SE ATÉ OS PERSONAGENS MITOLÓGICOS POSSUEM CARACTERÍSTICAS QUE OS HUMANIZEM, PODE-SE DIZER QUE O SERGE GAINSBOURG MOSTRADO EM GAINSBOURG: O HOMEM QUE AMAVA AS MULHERES ESTÁ LONGE DE SER UM MITO. Mostrado a todo o momento da mesma maneira como o vemos na primeira cena (fumando e seduzindo uma garota), o compositor/ cineasta/pai de família/gênio é reduzido à imagem de um sedutor incansável sem o menor tato para as relações humanas, à beira do egoísmo.
E se pensarmos que a tal cena inicial, com o cigarro e a sedução escancarados nos mostra o cantor ainda criança, com seus oito anos, fica claro que existe uma necessidade do filme em afirmar uma imagem completamente bidimensional de Serge Gainsbourg, algo com o quê prefiro discordar. É este o maior erro do filme: ao deixar de mostrar outras facetas de seu protagonista acaba por fazer com que o espectador não enxergue ali nenhuma possibilidade de realidade, de verossimilhança. A frase que encerra o filme é quase que uma explicação para a abordagem adotada. Algo como “prefiro as mentiras de Gainsbourg que suas verdades”. Não há como saber da totalidade da verdade dos fatos quando se trata de uma cinebiografia. É sempre um ponto de vista. Mas o ponto de vista aqui adotado só serve para auto sabotar o filme e em nada contribui para que vejamos naquela figura qualquer indício que nos leve à uma identificação.

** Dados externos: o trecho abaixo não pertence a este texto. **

(** * Terraform provider resources: Cognito user and core-network policy attachment

    A shallow embedding of the two resource implementations
    ([package cognitoidp], resource [aws_cognito_user], and
    [package networkmanager], resource
    [aws_networkmanager_core_network_policy_attachment]) together with the
    properties their specification states about them.

    Go maps are finite maps ([gmap]) held in a store of map objects, because
    a Go map is a reference and [computeUserAttributesUpdate] deletes from
    one of its arguments.  The order in which [range] visits a map is not
    specified by Go; it is supplied by a [MapRange] oracle and every theorem
    holds for all oracles.  Handlers run in a small state monad over the
    local resource data, the remote service and a log of the remote calls
    issued. *)

From Stdlib Require Import Ascii String.
From stdpp Require Import gmap strings list fin_maps.

Open Scope string_scope.
Open Scope list_scope.

(** ** Go runtime: strings and maps *)

Abbreviation attrs := (gmap string string).

(** [strings.HasPrefix(s, prefix)]: [s] begins with [prefix]. *)
Fixpoint HasPrefix (s prefix : string) {struct prefix} : bool :=
  match prefix, s with
  | EmptyString, _ => true
  | String _ _, EmptyString => false
  | String c prefix', String c' s' => Ascii.eqb c c' && HasPrefix s' prefix'
  end.

Fixpoint string_skip (n : nat) (s : string) : string :=
  match n, s with
  | O, _ => s
  | S n', String _ s' => string_skip n' s'
  | S _, EmptyString => EmptyString
  end.

(** [strings.TrimPrefix(s, prefix)]: [s] without the leading [prefix], or
    [s] itself when it does not start with [prefix]. *)
Definition TrimPrefix (s prefix : string) : string :=
  if HasPrefix s prefix then string_skip (String.length prefix) s else s.
(** * Antigravity quota extension: the metrics client and its caller

    A shallow embedding of [metricsClient.ts] ([discoverServer],
    [fetchMetrics], [formatResetTime]), of [refreshData] from
    [extension.ts], of what the sidebar and the panel read of the data
    they show, and of the port loop of [fetch_metrics.sh], with the
    properties of the discovery protocol, of the fetch and of the
    caller's cache proved over it.

    The operating system and the network are an oracle threaded through
    the code as explicit state: every [execSync] and every [http.request]
    asks the oracle and is recorded, with its answer, in a log. *)

From Stdlib Require Import String Ascii List ZArith NArith Bool Lia.
Import ListNotations.

Set Warnings "-register-all".
Local Open Scope Z_scope.

(** ** JavaScript strings

    A JavaScript string is a sequence of UTF-16 code units. *)

Module JS.

Definition jsstring := list N.

(** An ASCII literal as a JavaScript string. *)
Definition js (s : string) : jsstring :=
  List.map N_of_ascii (list_ascii_of_string s).

(** The double quote. *)
Definition dq : jsstring := [34%N].

Fixpoint jseqb (a b : jsstring) : bool :=
  match a, b with
  | [], [] => true
  | x :: a', y :: b' => N.eqb x y && jseqb a' b'
  | _, _ => false
  end.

Hora ou outra o diretor Joahnn Sfar adota um tom fantasioso quando insere a figura de um auter-ego caricatural de Serge Gainsbourg: lá estão os narizes e as orelhas gigantes, e sua inconsequência, que serviriam tanto para a criação quanto para sua destruição. Do que o diretor parece se esquecer é que já existe uma caricatura em cena, e é o próprio Gainsbourg interpretado por Eric Elmosnino. Um homem que não parece amar as mulheres e nem a ele mesmo. Suas parceiras/amantes/esposas (conquistadas com uma facilidade que até Don Juan desconheceria) não são vistas com admiração, mas sim como uma maneira de fugir de uma solidão à qual o Gainsbourg desta produção estaria fadado. Não é por amor, mas sim puro egocentrismo que ele as mantém a seu lado. E aqui novamente digo que prefiro acreditar no contrário.
Se há alguma diversão em Gainsbourg: O Homem que Amava as Mulheres é em ver em cena personagens que já conhecemos e a aparência física que eles têm com o real é inquestionável. Estão lá Brigite Bardot, Jane Birkin… Lindas e completamente submissas a este charme avassalador que emana de um Serge insosso, sem graça e nada sedutor.

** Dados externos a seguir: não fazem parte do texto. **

(* ===== verification/Heights.v ===== *)
(** * Block height arithmetic (libraries/shared/utilities/utils.go)

    [GetBlockHeightBins] splits a block range into batches;
    [MissingHeightsToGaps] folds a sorted list of heights into ranges. *)

From S2P Require Import Prelude GoInt.

(** ** Data *)

(** shared.Gap *)
Record Gap : Type := mkGap { Start : Z; Stop : Z }.

#[global] Instance Gap_eq_dec : EqDecision Gap.
Proof. solve_decision. Defined.

(** ** Operations *)

(** The inner loop [for j := startingBlock; j < nextBinStart && j <= endingBlock; j++].
    The fuel is an upper bound of the number of iterations. *)
Fixpoint block_range (fuel : nat) (j nextBinStart endingBlock : Z) : list Z :=
  match fuel with
  | O => []
  | S fuel =>
      if (j <? nextBinStart) && (j <=? endingBlock)
      then j :: block_range fuel (u64_add j 1) nextBinStart endingBlock
      else []
  end.

(** The outer loop [for i := range blockRangeBins]. *)
Fixpoint block_bins (n : nat) (startingBlock endingBlock batchSize : Z) : list (list Z) :=
  match n with
  | O => []
  | S n =>
      let nextBinStart := u64_add startingBlock batchSize in
      block_range (Z.to_nat (nextBinStart - startingBlock)) startingBlock nextBinStart endingBlock
      :: block_bins n nextBinStart endingBlock batchSize
  end.

Definition GetBlockHeightBins (startingBlock endingBlock batchSize : Z) : result (list (list Z)) :=
  if endingBlock <? startingBlock then
    Err (Errorf "backfill: ending block number needs to be greater than starting block number")
  else if batchSize =? 0 then
    Err (Errorf "backfill: batchsize needs to be greater than zero")
  else
    let len := u64_add (u64_sub endingBlock startingBlock) 1 in
    let numberOfBins := len / batchSize in
    let remainder := len mod batchSize in
    let numberOfBins := if remainder =? 0 then numberOfBins else u64_add numberOfBins 1 in
    Ok (block_bins (Z.to_nat numberOfBins) startingBlock endingBlock batchSize).

(** The loop [for i, height := range heights[1:]]; [n] is [len(heights)]. *)
Fixpoint gaps_loop (i n : nat) (start lastHeight : Z) (validationGaps : list Gap)
    (rest : list Z) : list Gap :=
  match rest with
  | [] => validationGaps
  | height :: rest =>
      let brk := negb (height =? u64_add lastHeight 1) in
      let validationGaps :=
        if brk then validationGaps ++ [mkGap start lastHeight] else validationGaps in
      let start := if brk then height else start in
      let validationGaps :=
        if (i + 2 =? n)%nat then validationGaps ++ [mkGap start height] else validationGaps in
      gaps_loop (S i) n start height validationGaps rest
  end.

Definition MissingHeightsToGaps (heights : list Z) : list Gap :=
  match heights with
  | [] => []
  | h0 :: rest => gaps_loop 0 (length heights) h0 h0 [] rest
  end.

(** Whether a height lies in one of the gaps. *)
Definition in_gaps (gaps : list Gap) (h : Z) : Prop :=
  ∃ g, g ∈ gaps ∧ Start g ≤ h ≤ Stop g.

(** ** Lemmas: bins *)

Lemma block_range_seqZ fuel j next stop :
  0 ≤ j → j ≤ next → next < two64 → Z.to_nat (next - j) = fuel →
  block_range fuel j next stop = seqZ j (Z.min next (stop + 1) - j).
Proof.
  revert j; induction fuel as [|fuel IH]; intros j Hj Hn Hw Hf; simpl.
  - rewrite seqZ_nil; [done|lia].
  - destruct (j <? next) eqn:E1, (j <=? stop) eqn:E2; simpl; zbool;
      try (rewrite seqZ_nil; [done|lia]).
    rewrite u64_add_id by lia. rewrite IH by lia.
    rewrite (seqZ_cons j) by lia. f_equal. f_equal; lia.
Qed.

(** The number of iterations of the inner loop is bounded by the fuel: more
    fuel does not change the bin. *)
Lemma block_range_fuel fuel j next stop :
  0 ≤ j → j ≤ next → next < two64 → (Z.to_nat (next - j) ≤ fuel)%nat →
  block_range fuel j next stop = block_range (Z.to_nat (next - j)) j next stop.
Proof.
  revert j; induction fuel as [|fuel IH]; intros j Hj Hn Hw Hf.
  - by replace (Z.to_nat (next - j)) with O by lia.
  - destruct (Z.to_nat (next - j)) as [|k] eqn:Ek.
    + simpl. destruct (j <? next) eqn:E; [zbool; lia|done].
    + simpl. destruct (_ && _) eqn:E; [|done]. f_equal. zbool.
      rewrite u64_add_id by lia. rewrite IH by lia. f_equal. lia.
Qed.

Lemma seqZ_split j m n : 0 ≤ m → 0 ≤ n → seqZ j m ++ seqZ (j + m) n = seqZ j (m + n).
Proof. intros. by rewrite seqZ_app by lia. Qed.

Lemma block_bins_concat n start stop batch :
  0 ≤ start → 0 < batch →
  start + (Z.of_nat n - 1) * batch ≤ stop → stop < start + Z.of_nat n * batch →
  stop + batch < two64 →
  concat (block_bins n start stop batch) = seqZ start (stop - start + 1).
Proof.
  revert start; induction n as [|n IH]; intros start Hs Hb H1 H2 Hw; simpl.
  - rewrite seqZ_nil; [done|lia].
  - rewrite u64_add_id by nia. rewrite block_range_seqZ by nia.
    destruct n as [|n].
    + simpl. rewrite app_nil_r. f_equal. lia.
    + rewrite IH by nia.
      rewrite Z.min_l by nia. rewrite (Z.add_simpl_l start batch).
      rewrite seqZ_split by nia. f_equal. lia.
Qed.

Lemma block_bins_sizes n start stop batch :
  0 ≤ start → 0 < batch →
  start + (Z.of_nat n - 1) * batch ≤ stop → stop + batch < two64 →
  Forall (λ b, 0 < Z.of_nat (length b) ≤ batch) (block_bins n start stop batch).
Proof.
  revert start; induction n as [|n IH]; intros start Hs Hb H1 Hw; simpl; [done|].
  rewrite u64_add_id by nia. constructor; [|apply IH; nia].
  rewrite block_range_seqZ by nia. rewrite length_seqZ. nia.
Qed.

Lemma block_bins_length n start stop batch :
  length (block_bins n start stop batch) = n.
Proof. revert start; induction n; intros; simpl; auto. Qed.

Lemma bins_count_bounds len batch n :
  0 < len → 0 < batch →
  n = (if len mod batch =? 0 then len / batch else len / batch + 1) →
  (n - 1) * batch < len ≤ n * batch.
Proof.
  intros Hl Hb ->. pose proof (Z.div_mod len batch ltac:(lia)).
  pose proof (Z.mod_pos_bound len batch ltac:(lia)).
  destruct (len mod batch =? 0) eqn:E; zbool; nia.
Qed.

(** ** Lemmas: gaps *)

(** The heights a gap under construction and the emitted gaps cover. *)
Lemma gaps_loop_covers rest : ∀ i n start last acc done_,
  rest ≠ [] → (i + 1 + length rest = n)%nat →
  0 ≤ start ≤ last → Forall is_u64 (last :: rest) → StronglySorted Z.le (last :: rest) →
  (∀ h, in_gaps acc h ↔ h ∈ (done_ : list Z)) →
  ∀ h, in_gaps (gaps_loop i n start last acc rest) h ↔
       h ∈ done_ ∨ start ≤ h ≤ last ∨ h ∈ rest.
Proof.
  assert (Happ : ∀ l g h, in_gaps (l ++ [g]) h ↔ in_gaps l h ∨ Start g ≤ h ≤ Stop g).
  { intros l g h. unfold in_gaps. setoid_rewrite elem_of_app.
    setoid_rewrite list_elem_of_singleton. naive_solver. }
  induction rest as [|x rest IH]; [done|].
  intros i n start last acc don _ Hn Hsl Hu Hs Hacc h. simpl.
  apply StronglySorted_inv in Hs as [Hs Hle].
  pose proof (Forall_inv Hle) as Hlx. apply Forall_cons in Hu as [Hul Hu].
  pose proof (Forall_inv Hu) as Hux. unfold is_u64 in Hul, Hux. simpl in Hlx.
  assert (Hx : x = u64_add last 1 → x = last + 1).
  { intros E. unfold u64_add, u64 in E.
    destruct (Z.eq_dec (last + 1) two64) as [Ho|]; [|rewrite Z.mod_small in E; lia].
    rewrite Ho in E. rewrite Z.mod_same in E; unfold two64 in *; lia. }
  destruct rest as [|y rest].
  - replace (i + 2 =? n)%nat with true by (symmetry; apply Nat.eqb_eq; simpl in Hn; lia).
    simpl. destruct (x =? u64_add last 1) eqn:E; simpl; rewrite !Happ, Hacc; simpl.
    + apply Z.eqb_eq, Hx in E as ->. set_unfold. intuition lia.
    + set_unfold. intuition lia.
  - replace (i + 2 =? n)%nat with false by (symmetry; apply Nat.eqb_neq; simpl in Hn |- *; lia).
    destruct (x =? u64_add last 1) eqn:E; simpl negb; cbv iota.
    + apply Z.eqb_eq, Hx in E as ->.
      rewrite (IH (S i) n start (last + 1) acc don); try done; simpl in *; try lia.
      * set_unfold. intuition lia.
    + apply Z.eqb_neq in E. rewrite (IH (S i) n x x _ (don ++ seqZ start (last - start + 1))); try done;
        simpl in *; try lia.
      * rewrite elem_of_app, elem_of_seqZ. set_unfold. intuition lia.
      * intros k. rewrite Happ, Hacc, elem_of_app, elem_of_seqZ. simpl. intuition lia.
Qed.

Lemma MissingHeightsToGaps_covers heights h :
  Forall is_u64 heights → StronglySorted Z.le heights →
  in_gaps (MissingHeightsToGaps heights) h ↔ h ∈ heights ∧ length heights ≠ 1%nat.
Proof.
  intros Hu Hs. destruct heights as [|h0 [|h1 rest]]; simpl MissingHeightsToGaps.
  - split; [intros (g & Hg & _); by apply elem_of_nil in Hg|intros [Hh _]; by apply elem_of_nil in Hh].
  - split; [intros (g & Hg & _); by apply elem_of_nil in Hg|naive_solver].
  - change (in_gaps (gaps_loop 0 (length (h0 :: h1 :: rest)) h0 h0 [] (h1 :: rest)) h ↔
            h ∈ h0 :: h1 :: rest ∧ length (h0 :: h1 :: rest) ≠ 1%nat).
    rewrite (gaps_loop_covers (h1 :: rest) 0 _ h0 h0 [] []); try done; simpl; try lia.
    + set_unfold. intuition lia.
    + apply Forall_inv in Hu. unfold is_u64 in Hu. lia.
    + intros k. split; [intros (g & Hg & _); by apply elem_of_nil in Hg|set_solver].
Qed.

Lemma GetBlockHeightBins_bins start stop batch :
  0 ≤ start ≤ stop → 0 < batch → stop + batch < two64 →
  ∃ bins, GetBlockHeightBins start stop batch = Ok bins ∧
    concat bins = seqZ start (stop - start + 1) ∧
    Forall (λ b, 0 < Z.of_nat (length b) ≤ batch) bins ∧
    (Z.of_nat (length bins) - 1) * batch < stop - start + 1 ≤ Z.of_nat (length bins) * batch.
Proof.
  intros Hr Hb Hw. unfold GetBlockHeightBins.
  destruct (stop <? start) eqn:E1; zbool; [lia|].
  destruct (batch =? 0) eqn:E2; zbool; [lia|].
  rewrite u64_sub_id, u64_add_id by lia.
  set (len := stop - start + 1).
  set (nb := if len mod batch =? 0 then len / batch else u64_add (len / batch) 1).
  assert (Hdiv : 0 ≤ len / batch ≤ len).
  { split; [apply Z.div_pos; lia|]. apply Z.div_le_upper_bound; subst len; nia. }
  assert (Hnb : nb = if len mod batch =? 0 then len / batch else len / batch + 1).
  { unfold nb. destruct (_ =? _) eqn:E; [done|]. zbool.
    assert (batch ≠ 1) by (intros ->; by rewrite Z.mod_1_r in E).
    apply u64_add_id; subst len; lia. }
  pose proof (bins_count_bounds len batch nb ltac:(subst len; lia) Hb Hnb) as Hbnd.
  assert (0 ≤ nb) by nia.
  eexists; split; [done|]. rewrite block_bins_length, Z2Nat.id by done. split_and!; try lia.
  - apply block_bins_concat; rewrite ?Z2Nat.id by done; lia.
  - apply block_bins_sizes; rewrite ?Z2Nat.id by done; lia.
Qed.

(** ** Properties *)

(** [GetBlockHeightBins] partitions the requested range: the bins, in order,
    list every height from the start to the end exactly once, no bin is empty
    or larger than the batch size, and there are as few bins as possible
    (all 64-bit arithmetic, no wrap-around when [end + batch] fits). *)
Theorem GetBlockHeightBins_partition start stop batch :
  0 ≤ start ≤ stop → 0 < batch → stop + batch < two64 →
  ∃ bins, GetBlockHeightBins start stop batch = Ok bins ∧
    concat bins = seqZ start (stop - start + 1) ∧
    Forall (λ b, 0 < Z.of_nat (length b) ≤ batch) bins ∧
    (Z.of_nat (length bins) - 1) * batch < stop - start + 1 ≤ Z.of_nat (length bins) * batch.
Proof. apply GetBlockHeightBins_bins. Qed.

Lemma GetBlockHeightBins_partition_witness :
  (0 ≤ 10 ≤ 16 ∧ 0 < 3 ∧ 16 + 3 < two64) ∧
  ∃ bins, GetBlockHeightBins 10 16 3 = Ok bins ∧
    concat bins = seqZ 10 (16 - 10 + 1) ∧
    Forall (λ b, 0 < Z.of_nat (length b) ≤ 3) bins ∧
    (Z.of_nat (length bins) - 1) * 3 < 16 - 10 + 1 ≤ Z.of_nat (length bins) * 3.
Proof.
  split; [rewrite two64_val; lia|].
  apply (GetBlockHeightBins_partition 10 16 3); rewrite ?two64_val; lia.
Defined.

(** For two or more sorted heights, the gaps [MissingHeightsToGaps] returns
    cover exactly those heights; for a single height it returns no gap at all,
    so that height is never covered. *)
Theorem MissingHeightsToGaps_coverage heights h :
  Forall is_u64 heights → StronglySorted Z.le heights →
  in_gaps (MissingHeightsToGaps heights) h ↔ h ∈ heights ∧ length heights ≠ 1%nat.
Proof. apply MissingHeightsToGaps_covers. Qed.

Lemma MissingHeightsToGaps_coverage_witness :
  (in_gaps (MissingHeightsToGaps [3; 4; 7]) 4 ↔ 4 ∈ [3; 4; 7] ∧ length [3; 4; 7] ≠ 1%nat) ∧
  (in_gaps (MissingHeightsToGaps [5]) 5 ↔ 5 ∈ [5] ∧ length [5] ≠ 1%nat).
Proof.
  split; apply MissingHeightsToGaps_coverage.
  all: repeat constructor; unfold is_u64; rewrite ?two64_val; lia.
Defined.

A impressão que se tem é que, como o péssimo título brasileiro tratou de dizer de maneira nem um pouco sutil, o filme tem essa obrigação de construir uma imagem de conquistador, sem ter a menor preocupação em pensar, junto com o espectador, que por mais irresistível que um homem seja (não é o caso deste Serge que vemos em cena) ele não vive só de conquistas. Sua humanidade está também em suas fraquezas, suas felicidades. É isso que o torna uma figura verdadeira. E isto definitivamente não está aqui. Não foi um prazer conhecer este Serge Gainsbourg que nos é apresentado neste filme.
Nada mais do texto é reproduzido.